L’observation des entreprises qui se sont engagées nous dit l’inverse, elles y trouvent leur compte, mais ce peut effectivement ne pas être le cas pour celles qui l’ont fait sous la contrainte et à reculons. C’est l’état d’esprit qui accompagne la transition dans une entreprise qui en fera ou non le succès, et non un délai supplémentaire, avec l’espoir vain d’y échapper.
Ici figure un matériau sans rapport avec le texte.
(** C27: the server name is read off every ClientHello.  No input makes the parser read out
    of bounds.  On the bytes of a handshake record that hold a ClientHello laid out as the
    protocol says, whatever its session, ciphers, compression methods and extensions and
    whatever follows it, the parser returns the host of its server-name extension, and
    nothing when it has none. *)
Theorem sni_hostname_read data record hello post :
  (exists r, extract_sni_from_tls_handshake data = Ok r) /\
  (length record = 4%nat -> hello_ok hello ->
   let handshake := Byte.x16 :: record ++ hello_bytes hello ++ post in
   (server_name_extension hello = None -> extract_sni_from_tls_handshake handshake = Ok None) /\
   (forall host name, server_name_extension hello = Some (server_name host) -> zlen host + 3 < 65536 ->
      Chunked.from_utf8 host = Ok name -> extract_sni_from_tls_handshake handshake = Ok (Some name))).
Proof.
  split; [apply extract_sni_total |]. intros Hrec Hok handshake.
  assert (extract_sni_from_tls_handshake handshake = match server_name_extension hello with
    | Some body => parse_sni_extension body | None => Ok None end) as ->.
  { unfold handshake. rewrite extract_hello by done. by apply parse_hello. }
  split; [by intros -> |]. intros host name -> Hlen Hname. by apply parse_server_name.
Qed.

(** ** Overrides and the policy *)

(** The first match in the order of length is the most specific one. *)
Lemma find_most_specific {A} (suffix : A -> string) (test : A -> bool) l x :
  List.find test (longest_first suffix l) = Some x ->
  x ∈ l /\ test x = true /\ forall y, y ∈ l -> test y = true -> (String.length (suffix y) <= String.length (suffix x))%nat.
Proof.
  unfold longest_first. set (key := fun x => _). intros Hf.
  pose proof (sort_by_key_perm key l) as Hp. pose proof (sort_by_key_sorted key l) as Hs.
  destruct (List.find_some _ _ Hf) as [Hin Ht].
  split; [by rewrite <- Hp, list_elem_of_In |]. split; [done |]. intros y Hy Hty. rewrite <- Hp in Hy.
  clear Hp. revert Hf. induction Hs as [| z sorted Hs IH Hz]; [done |]. cbn. destruct (test z) eqn:Hz'.
  - intros [= ->]. apply elem_of_cons in Hy as [-> | Hy]; [done |]. rewrite Forall_forall in Hz. specialize (Hz y Hy). unfold key_le, key in Hz. lia.
  - intros Hf. apply elem_of_cons in Hy as [-> | Hy]; [congruence |]. apply IH; [| | done..].
    + destruct Hin as [-> | Hin]; [congruence | done].
    + done.
Qed.

Section Configured.
Context `{HashIter}.







(** The policy of the listeners ([HttpsProxy::new], [TlsProxyListener::new]). *)
Definition listener_policy (connect_allowlist : option (list string)) (raw : gmap string (list string)) : DestinationPolicy :=
  mkPolicy 443 connect_allowlist (override_ips raw).






Lemma classify_ips_Ok policy host ips allowed :
  classify_ips policy host ips = Ok allowed <-> allowed <> [] /\ allowed = base.filter (fun ip => ip_allowed policy ip = true) ips.
Proof. unfold classify_ips. destruct (base.filter _ ips); [split; [done | by intros [? ->]] |]. split; [by intros [= <-] | by intros [_ ->]]. Qed.






Lemma classify_elem policy host ips ip rest : classify_ips policy host ips = Ok (ip :: rest) -> ip ∈ ips.
Proof.
  intros [_ Hc]%classify_ips_Ok. assert (ip ∈ base.filter (fun ip => ip_allowed policy ip = true) ips) as Hin by (rewrite <- Hc; left).
  by apply list_elem_of_filter in Hin as [_ ?].
Qed.

End Configured.





(** ** Samples *)

#[local] Existing Instance map_order.

Definition sample_hello (host : string) : ClientHello :=
  mkHello (Byte.x01 :: replicate 37 Byte.x00) [Byte.xaa] [Byte.x13; Byte.x01] [Byte.x00]
    [(10, [Byte.x00; Byte.x1d]); (0, server_name (Chunked.str_bytes host)); (43, [])].

Definition sample_record (host : string) : bytes :=
  Byte.x16 :: [Byte.x03; Byte.x01; Byte.x00; Byte.x00] ++ hello_bytes (sample_hello host).

Lemma sni_hostname_read_witness :
  extract_sni_from_tls_handshake (sample_record "s3.amazonaws.com" ++ [Byte.x17]) = Ok (Some "s3.amazonaws.com"%string).
Proof.
  destruct (sni_hostname_read [] [Byte.x03; Byte.x01; Byte.x00; Byte.x00] (sample_hello "s3.amazonaws.com") [Byte.x17]) as [_ Hread].
  destruct Hread as [_ Hread]; [reflexivity | |].
  - unfold hello_ok. split_and!; try reflexivity. repeat constructor; cbn; unfold extension_ok; cbn; lia.
  - unfold sample_record. rewrite <- app_comm_cons, <- app_assoc.
    apply (Hread (Chunked.str_bytes "s3.amazonaws.com")); reflexivity.
Defined.

Definition sample_overrides : gmap string (list string) := {[ "*.vpce.local"%string := ["10.0.0.7"%string] ]}.

Definition sample_allowlist : option (list string) := Some ["*.amazonaws.com"%string].

(** The first address is that of the instance metadata service. *)
Definition sample_dns : Resolver := fun host =>
  if ends_with "amazonaws.com" host then Ok [V4 (v4 169 254 169 254); V4 (v4 52 216 1 2)] else Err "NXDOMAIN".


(** ** Where the code and its documentation part *)

(** A server name with an override is not held against the allowlist. *)
Lemma override_skips_allowlist :
  handle_connection (listener_policy sample_allowlist sample_overrides) (EndpointOverrides_from_config sample_overrides) sample_dns
    (sample_record "a.vpce.local") = Dial (V4 (v4 10 0 0 7)) 443
  /\ hostname_matches_allowlist "a.vpce.local" ["*.amazonaws.com"%string] = false.
Proof. split; vm_compute; reflexivity. Qed.

(** A handshake that arrives in two segments is refused. *)
Lemma split_hello_refused :
  handle_connection (listener_policy None ∅) (EndpointOverrides_from_config ∅) sample_dns (take 60 (sample_record "s3.amazonaws.com"))
  = Failed (ConnectionError "Failed to extract SNI from TLS handshake")
  /\ handle_connection (listener_policy None ∅) (EndpointOverrides_from_config ∅) sample_dns (sample_record "s3.amazonaws.com")
     = Dial (V4 (v4 52 216 1 2)) 443.
Proof. split; vm_compute; reflexivity. Qed.

(** A port that is no port is taken for 443. *)
Lemma bad_port_is_443 :
  handle_connect (listener_policy sample_allowlist ∅) sample_dns (Some "s3.amazonaws.com:99999"%string)
  = [Answer 200; Dial (V4 (v4 52 216 1 2)) 443].
Proof. vm_compute. reflexivity. Qed.

(** An entry that starts with a star needs no dot, and case matters. *)
Lemma star_without_dot :
  let overrides := EndpointOverrides_from_config {[ "*example.com"%string := ["10.0.0.7"%string] ]} in
  resolve_override overrides "notexample.com" = Some [V4 (v4 10 0 0 7)] /\ resolve_override overrides "a.Example.com" = None.
Proof. split; vm_compute; reflexivity. Qed.

End Net.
Les changements ne sont pas attendus uniquement des entreprises. Les particuliers, consommateurs, citoyens, devront aussi changer leurs habitudes. Alimentation, santé, habitat, mobilité, loisirs, c’est la vie quotidienne qui est affectée. Le climat n’est plus un concept général, mélangé avec la météo, le voilà qui s’invite chez vous très concrètement, et parfois financièrement. L’environnement vous semblera cher, si vous décidez de vivre comme avant, mais il vous fera faire des économies si acceptez de changer. Prix unitaires plus élevés pour l’alimentation, en partie au profit des agriculteurs, mais budget inchangé si vous acceptez de manger moins de viande. Voitures plus chères, mais possibilités de les partager, de ne les payer que quand vous en avez besoin. Travaux d’isolation pour votre logement, mais plus de confort et moins de charges. Le développement durable se manifeste partout sous la forme de changements de pratiques, et non de privations comme certains le prétendent. Des changements qui sont autant d’occasion de reprendre la main sur nos modes de vie, de les améliorer ici et là, et de développer ses talents personnels, au jardin, au bricolage, ou autre domaine où vous excellez. Le changement, c’est sympa !
Ajoutons que l’apprentissage de ces nouvelles pratiques nécessite un accompagnement, une organisation, qui doivent être assurés par les autorités locales, avec les entreprises locales, et que c’est l’ensemble de la société qui « transite », et pas vous isolément, avec la peur de s’y sentir bien seul.
Vous l’aurez compris, le changement s’imposera d’une manière ou d’une autre, pour les entreprises et les particuliers, mais il sera ce que vous en ferez, ce qui sera d’autant plus facile qu’il sera l’affaire de tous. Le retarder, voire le bloquer pour protéger des intérêts risque fort de se révéler une victoire à la Pyrrhus, dont le coût sera insupportable même si la facture vous est présentée plus tard.